Each line of the data that includes the string "leads" is to be copied out.

Stored data:
****************

(* ===== verification/Opening.v ===== *)
(** * A bank that opens

    Any number of clusters of three servers that have just started, each with
    one server chosen to lead and any other one down, is in agreement with
    books of empty logs and ten units per client; so it serves every
    sequence of payments as the books do ([Bank]). *)
From stdpp Require Import gmap list strings.
From Stdlib Require Import ZArith Lia Ascii Sorted.
From S2P Require Import Prelude Chars Types Config Wal OutCall Server Store Steps Protocol Acceptor Ledger Calls ServerMain Network Replication Round Progress Client System Atomic SysRound Bank.

Section Started.
Context {DB : Type} `{KVStore DB} {J : Indeterminate}.
Implicit Types s : Server DB.

(** ** A server that has just started *)

Lemma built_account_view c id f (d : DB) :
  let s := ServerImpl c id f d in wal s = WAL_init f /\ locks s = ∅ /\ i_am_disconnected s = false.
Proof.
  cbv zeta. unfold ServerImpl.
  set (s1 := mk_server _ _ _ _ _ _ _ _ _ _ _ _ _ _ _ _ _ _ _ _ _ _ _ _ _ _ _ _).
  pose proof (bank_reset s1) as (_ & _ & _ & _ & Hw & _)%bank_eq. rewrite Hw. split; [done|].
  unfold resetDisconnectedState. split; [rewrite (foldl_frame locks)|rewrite (foldl_frame i_am_disconnected)]; try done; intros s' p; by case_match.
Qed.

(** What [run] changes of a server: its stubs, its accounts, its store. *)
Lemma setup_frame s s0 :
  run_setup s = Some s0 ->
  ctrl s0 = ctrl s /\ stubs s0 = peers s /\ (server_id s0, cluster_id s0, consts s0, last_inserted s0) = (server_id s, cluster_id s, consts s, last_inserted s) /\
  wal s0 = wal s /\ log s0 = log s /\ locks s0 = locks s /\ i_am_disconnected s0 = i_am_disconnected s.
Proof. unfold run_setup. case_match; [|done]. intros [= <-]. done. Qed.

Lemma sorted_keys {V} (m : list (Z * V)) a b :
  omap_sorted Z.ltb m -> (forall x, x ∈ m.*1 <-> x = a \/ x = b) -> a <> b -> m.*1 = others a b.
Proof.
  intros Hs Hm Hab. pose proof (omap_sorted_NoDup Z.ltb m Hs) as Hnd.
  assert (m.*1 ≡ₚ [a; b]) as Hp.
  { apply NoDup_Permutation; [done| |].
    - rewrite NoDup_cons, list_elem_of_singleton. split; [done|apply NoDup_singleton].
    - intros x. rewrite Hm, elem_of_cons, list_elem_of_singleton. done. }
  destruct m as [|[k1 v1] [|[k2 v2] [|]]]; try by apply Permutation_length in Hp.
  apply StronglySorted_inv in Hs as [_ [Hlt _]%Forall_cons]. unfold omap_lt in Hlt. cbn in Hp, Hlt |- *. unfold others.
  symmetry in Hp. apply Permutation_length_2_inv in Hp as [[= -> ->]|[= -> ->]]; [by rewrite Hlt|].
  apply Z.ltb_lt in Hlt. by rewrite (proj2 (Z.ltb_ge a b)) by lia.
Qed.

(** The stubs of a server whose cluster has two other servers. *)
Lemma peers_others s a b :
  (forall i, i ∈ peers s <-> i = a \/ i = b) -> a <> b -> peers s = others a b.
Proof. intros Hp Hab. apply sorted_keys; [apply peers_sorted|exact Hp|exact Hab]. Qed.

Lemma started_view c id f (d : DB) s a b :
  started c id f d s -> (forall i, i ∈ peers (ServerImpl c id f d) <-> i = a \/ i = b) -> a <> b ->
  at_rest id a b 0 (-1) [] ∅ s /\ follower_at 0 (-1) [] ∅ s /\ nothing_pending (wal s) /\
  (consts s, cluster_id s) = (c, getClusterIdFromServerId c id).
Proof.
  intros (Hf & Hid & Hrun) Hp Hab. apply (peers_others _ a b Hp) in Hab.
  destruct (built_view c id f d) as (V1 & V2 & V3 & V4 & V5), (built_account_view c id f d) as (W1 & W2 & W3).
  destruct (built_config c id f d) as (E1 & E2 & _). cbv zeta in V1, V2, V3, V4, V5, E1, E2.
  revert Hrun Hab V1 V2 V3 V4 V5 W1 W2 W3 E1 E2. generalize (ServerImpl c id f d). intros s1 Hrun Hab V1 V2 V3 V4 V5 W1 W2 W3 E1 E2.
  apply setup_frame in Hrun as (F1 & F2 & F3 & F4 & F5 & F6 & F7). injection F3 as G1 G2 G3 G4.
  rewrite V5 in F1. unfold ctrl in F1. injection F1 as C1 C2 C3 C4 C5 C6 C7 C8 C9 C10 C11 C12 C13.
  unfold at_rest, lead_view, follower_at. rewrite C1, C2, C4, C10, C11, F2, F4, F5, F6, F7, G1, G2, G3, G4, Hab, V1, V2, V3, W2, W3, E1, E2.
  rewrite W1. change (walFile (WAL_init f)) with f. rewrite (proj2 Hf). split_and!; try done; by apply rep_init.
Qed.
End Started.

(** ** The deployment *)

Section Opening.
Context {DB : Type} `{KVStore DB} {J : Indeterminate}.
Context (nc : Z) (place : Z -> Place).
Implicit Types (ss : gmap Z (Server DB)).

(** The three servers of each cluster, one per part. *)
Definition roles : Prop := forall k, 1 <= k <= nc ->
  [p_leader (place k); p_follower (place k); p_down (place k)] ≡ₚ [3 * k - 2; 3 * k - 1; 3 * k].

(** The coordinator is told the leaders in the order of the clusters. *)
Definition chosen : list std_string := map (fun k => server_name (p_leader (place k))) (seqZ 1 nc).

Hypothesis Hnc : 1 <= nc <= 3000.
Hypothesis Hroles : roles.
Abbreviation C := (setupApplicationState nc 3 constants_default).

Lemma role_range k i : 1 <= k <= nc ->
  i = p_leader (place k) \/ i = p_follower (place k) \/ i = p_down (place k) <-> 3 * k - 2 <= i <= 3 * k.
Proof.
  intros Hk. assert (i ∈ [p_leader (place k); p_follower (place k); p_down (place k)] <-> i ∈ [3 * k - 2; 3 * k - 1; 3 * k]) as Hi
    by (by rewrite (Hroles k Hk)).
  rewrite !elem_of_cons, !elem_of_nil in Hi. split; [|lia]. intros Hx. assert (i = 3 * k - 2 \/ i = 3 * k - 1 \/ i = 3 * k \/ False); [|lia].
  apply Hi. tauto.
Qed.

Lemma roles_apart k : 1 <= k <= nc ->
  p_leader (place k) <> p_follower (place k) /\ p_leader (place k) <> p_down (place k) /\ p_follower (place k) <> p_down (place k).
Proof.
  intros Hk. assert (NoDup [p_leader (place k); p_follower (place k); p_down (place k)]) as Hn.
  { rewrite (Hroles k Hk). rewrite !NoDup_cons, !not_elem_of_cons. split_and!; try lia; try apply not_elem_of_nil. apply NoDup_nil_2. }
  rewrite !NoDup_cons, !not_elem_of_cons in Hn. destruct Hn as ((N1 & N2 & _) & (N3 & _) & _). by split.
Qed.

(** Which servers the table puts into cluster [k]. *)
Lemma cluster_members k i : 1 <= k <= nc ->
  ((exists name, (name, i) ∈ server_ids C) /\ getClusterIdFromServerId C i = k) <-> 3 * k - 2 <= i <= 3 * k.
Proof.
  intros Hk. split.
  - intros [[n [Hi _]%setup_elem] Hc]; [|lia..]. apply cluster_of_server_iff in Hc; lia.
  - intros Hi. split.
    + exists (server_name i). apply setup_elem; [lia..|]. split; [lia|done].
    + apply cluster_of_server_iff; lia.
Qed.

Lemma deployed_opening : deployed C place chosen.
Proof.
  destruct (setup_params nc 3) as [En Es]. split.
  - unfold config_ok. rewrite En, Es. lia.
  - apply setup_sorted.
  - rewrite (setup_order nc 3) by lia. apply NoDup_seqZ.
  - unfold is_cluster. rewrite En. intros k Hk. split; [by apply roles_apart|].
    pose proof (proj1 (role_range k _ Hk) (or_introl eq_refl)). unfold in_int. lia.
  - unfold is_cluster. rewrite En. intros k i Hk Hi. destruct (proj2 (cluster_members k i Hk)) as [[n Hn] Hc].
    { apply role_range; tauto. }
    split; [|exact Hc]. apply list_elem_of_fmap. by exists (n, i).
  - unfold is_cluster. rewrite En. intros k Hk. exists (server_name (p_leader (place k))). split.
    + unfold leader_of. rewrite (proj2 (Z.ltb_ge k 1)) by lia. unfold chosen. rewrite list_lookup_fmap, lookup_seqZ_lt by lia.
      by replace (1 + Z.of_nat (Z.to_nat (k - 1))) with k by lia.
    + apply setup_get; [lia..|]. pose proof (proj1 (role_range k _ Hk) (or_introl eq_refl)). split; [lia|done].
Qed.

(** Leaders and followers have started on usable log files. *)
Definition opened ss : Prop := forall k i, 1 <= k <= nc -> i = p_leader (place k) \/ i = p_follower (place k) ->
  exists f d s, ss !! i = Some s /\ started C i f d s.

Lemma peers_place f (d : DB) k i : 1 <= k <= nc -> 3 * k - 2 <= i <= 3 * k ->
  forall j, j ∈ peers (ServerImpl C i f d) <-> 3 * k - 2 <= j <= 3 * k /\ j <> i.
Proof.
  intros Hk Hi j. rewrite peers_elem. destruct (built_config C i f d) as (E1 & E2 & _), (built_view C i f d) as (V1 & _).
  rewrite E1, E2, V1. rewrite (proj2 (proj2 (cluster_members k i Hk) Hi)), <- (cluster_members k j Hk). tauto.
Qed.

Lemma opened_account k i f (d : DB) s x : 1 <= k <= nc -> 3 * k - 2 <= i <= 3 * k -> started C i f d s ->
  client_in_cluster s x = (cluster_of C x =? k) /\ (1 <= x <= total_clients -> cluster_of C x = k -> balance_of s x = 10).
Proof.
  intros Hk Hi Hst. destruct (proj2 (cluster_members k i Hk) Hi) as [_ Hc].
  assert ((consts s, cluster_id s) = (C, k)) as E.
  { destruct Hst as (_ & _ & Hrun). apply setup_frame in Hrun as (_ & _ & Hf & _). injection Hf as _ F1 F2 _.
    destruct (built_config C i f d) as (E1 & E2 & _). by rewrite F1, F2, E1, E2, Hc. }
  injection E as E1 E2. assert (client_in_cluster s x = (cluster_of C x =? k)) as Hx.
  { unfold client_in_cluster. by rewrite E1, E2. }
  split; [exact Hx|]. intros Hr Hk'. destruct Hst as (_ & _ & Hrun). apply (setup_accounts _ _ _ Hrun).
  split; [exact Hr|]. rewrite Hx, Hk'. apply Z.eqb_refl.
Qed.

Lemma opened_agrees ss : opened ss -> bank_at C place ss opening.
Proof.
  intros Ho. destruct (setup_params nc 3) as [En _]. split; [by intros x; vm_compute|]. intros k Hk. unfold is_cluster in Hk. rewrite En in Hk.
  destruct (Ho k _ Hk (or_introl eq_refl)) as (fl & dl & l & Hl & Sl), (Ho k _ Hk (or_intror eq_refl)) as (ff & df & f & Hf & Sf).
  destruct (roles_apart k Hk) as (A1 & A2 & A3). pose proof (role_range k (p_leader (place k)) Hk) as Rl. pose proof (role_range k (p_follower (place k)) Hk) as Rf.
  assert (3 * k - 2 <= p_leader (place k) <= 3 * k) as Il by tauto. assert (3 * k - 2 <= p_follower (place k) <= 3 * k) as If by tauto.
  destruct (started_view _ _ _ _ _ (p_follower (place k)) (p_down (place k)) Sl) as (V1 & V2 & V3 & V4); [|exact A3|].
  { intros i. rewrite (peers_place _ _ k) by done. rewrite <- role_range by done. intuition congruence. }
  destruct (started_view _ _ _ _ _ (p_leader (place k)) (p_down (place k)) Sf) as (_ & W2 & W3 & W4); [|exact A2|].
  { intros i. rewrite (peers_place _ _ k) by done. rewrite <- role_range by done. intuition congruence. }
  exists l, f. cbn [opening bk_ballot bk_log bk_bal]. pose proof (rest_locks _ _ _ _ _ _ _ _ V1) as Ek. split; [done|split; [done|]]. split; try done.
  - exists (-1), ∅. by rewrite Ek.
  - intros x _ _. rewrite Ek. apply not_elem_of_empty.
  - exact (follower_connected _ _ _ _ _ V2).
  - intros x. split; [by apply (opened_account k _ _ _ _ x Hk Il Sl)|by apply (opened_account k _ _ _ _ x Hk If Sf)].
  - intros x Hx Hkx. split; [by apply (opened_account k _ _ _ _ x Hk Il Sl)|by apply (opened_account k _ _ _ _ x Hk If Sf)].
Qed.

Lemma fresh_coordinator : coordinator C (Client_new C).
Proof. split; [done|]. by intros s Hs. Qed.

(** C1. The bank serves its books.  Any number of clusters of three servers
    has started; in each, one server leads and any one of the other two is
    down.  The coordinator is given any sequence of transactions, inside
    clusters and between them, whether or not the sender can pay.  Then a
    schedule of calls, messages and replies serves them all: at its end
    nothing is in flight, the coordinator has counted every transaction, and
    in every cluster the leader and the follower have the log, the ballot and
    the balances of the abstract books, every account free and no transaction
    undecided; and the books hold, to the width of an [int], the ten units a
    client they opened with. *)
Theorem bank_serves_books ss (xs : list (Transaction * Z)) (now : Z) :
  opened ss -> Forall tx_ok xs -> Z.of_nat (length xs) < 2 ^ 31 ->
  exists ss' cl', sys_run (sys_at ss (Client_new C) [] []) (serve_all C place chosen now opening xs) = Some (sys_at ss' cl' [] []) /\
    transactions_processed cl' = Z.of_nat (length xs) /\
    let g := foldl (books_step C place) opening xs in bank_at C place ss' g /\ money (bk_bal g) mod 2 ^ 32 = 10 * total_clients.
Proof.
  intros Ho Hok Hn.
  destruct (books_served C place chosen deployed_opening xs now ss (Client_new C) opening) as (ss' & cl' & R & B & _ & N); try done.
  - by apply opened_agrees.
  - apply fresh_coordinator.
  - exists ss', cl'. split; [exact R|]. split; [|split; [exact B|]].
    + rewrite N. cbn [transactions_processed Client_new]. apply wrap32_id. unfold in_int. lia.
    + rewrite books_money; [by vm_compute|]. eapply Forall_impl; [exact Hok|]. intros x Hx. apply Hx.
Qed.
End Opening.

(** ** Witness

    Two clusters; server 2 leads the first with server 3 down, server 4 the
    second with server 5 down.  A payment inside the first cluster; one
    between the two that the sender cannot cover, which the second cluster
    prepares and aborts; one that it can; one inside the second cluster that
    spends what came over, and one that is refused there. *)

Definition two_places (k : Z) : Place := if k =? 1 then mk_place 2 1 3 else mk_place (3 * k - 2) (3 * k) (3 * k - 1).
Definition new_log : File := mk_file [] true true.
Definition opened_server (i : Z) : Server map_store :=
  default (ServerImpl (setupApplicationState 2 3 constants_default) i new_log ∅)
    (run_setup (ServerImpl (setupApplicationState 2 3 constants_default) i new_log ∅)).
Definition two_clusters : gmap Z (Server map_store) :=
  <[1 := opened_server 1]> (<[2 := opened_server 2]> (<[4 := opened_server 4]> (<[6 := opened_server 6]> ∅))).
Definition five_payments : list (Transaction * Z) :=
  [(mk_txn 1 2 4, 11); (mk_txn 2 1600 15, 12); (mk_txn 2 1600 14, 13); (mk_txn 1600 1601 24, 14); (mk_txn 1600 1601 1, 15)].

(** What the books say of the five: the balances of the four clients, what
    each cluster logs, and the ballots. *)
Example five_payments_books :
  let g := foldl (books_step (setupApplicationState 2 3 constants_default) two_places) opening five_payments in
  map (bk_bal g) [1; 2; 1600; 1601] = [6; 0; 0; 34] /\
  map (fun e => (we_tid e, we_status e)) (bk_log g 1) = [(11, COMMITTED); (13, PREPARED); (13, COMMITTED)] /\
  map (fun e => (we_tid e, we_status e)) (bk_log g 2)
    = [(12, PREPARED); (12, ABORTED); (13, PREPARED); (13, COMMITTED); (14, COMMITTED)] /\
  (bk_ballot g 1, bk_ballot g 2) = (3, 4).
Proof. split_and!; vm_compute; reflexivity. Qed.

Lemma map_store_starts c (i : Z) : in_int i ->
  started c i new_log (∅ : map_store) (default (ServerImpl c i new_log ∅) (run_setup (ServerImpl c i new_log ∅))).
Proof. intros Hi. split; [done|]. split; [exact Hi|]. generalize (ServerImpl c i new_log (∅ : map_store)). intros s. done. Qed.

Lemma two_opened : opened 2 two_places two_clusters.
Proof.
  assert (forall i, i ∈ [1; 2; 4; 6] -> exists f (d : map_store) s, two_clusters !! i = Some s /\
    started (setupApplicationState 2 3 constants_default) i f d s) as Hall.
  { intros i Hi. exists new_log, ∅, (opened_server i). split.
    - unfold two_clusters. generalize opened_server. intros o. rewrite !elem_of_cons, elem_of_nil in Hi.
      by destruct Hi as [->|[->|[->|[->|[]]]]].
    - apply map_store_starts. rewrite !elem_of_cons, elem_of_nil in Hi. unfold in_int. lia. }
  intros k i Hk Hi. apply Hall. assert (k = 1 \/ k = 2) as [-> | ->] by lia; destruct Hi as [-> | ->]; vm_compute; repeat (left || right).
Qed.

Lemma bank_serves_books_witness :
  exists ss' cl', sys_run (J := zero_junk) (sys_at two_clusters (Client_new (setupApplicationState 2 3 constants_default)) [] [])
      (serve_all (setupApplicationState 2 3 constants_default) two_places (chosen 2 two_places) 50 opening five_payments) = Some (sys_at ss' cl' [] []) /\
    transactions_processed cl' = 5 /\
    let g := foldl (books_step (setupApplicationState 2 3 constants_default) two_places) opening five_payments in
    bank_at (setupApplicationState 2 3 constants_default) two_places ss' g /\ money (bk_bal g) mod 2 ^ 32 = 10 * total_clients.
Proof.
  apply (bank_serves_books (J := zero_junk) 2 two_places).
  - lia.
  - intros k Hk. assert (k = 1 \/ k = 2) as [-> | ->] by lia; apply (bool_decide_unpack _); vm_compute; exact I.
  - exact two_opened.
  - repeat constructor; vm_compute; congruence.
  - vm_compute. reflexivity.
Defined.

****************

- SOLUTION FOR THIS EXERCISE:
    has started; in each, one server leads and any one of the other two is
    Two clusters; server 2 leads the first with server 3 down, server 4 the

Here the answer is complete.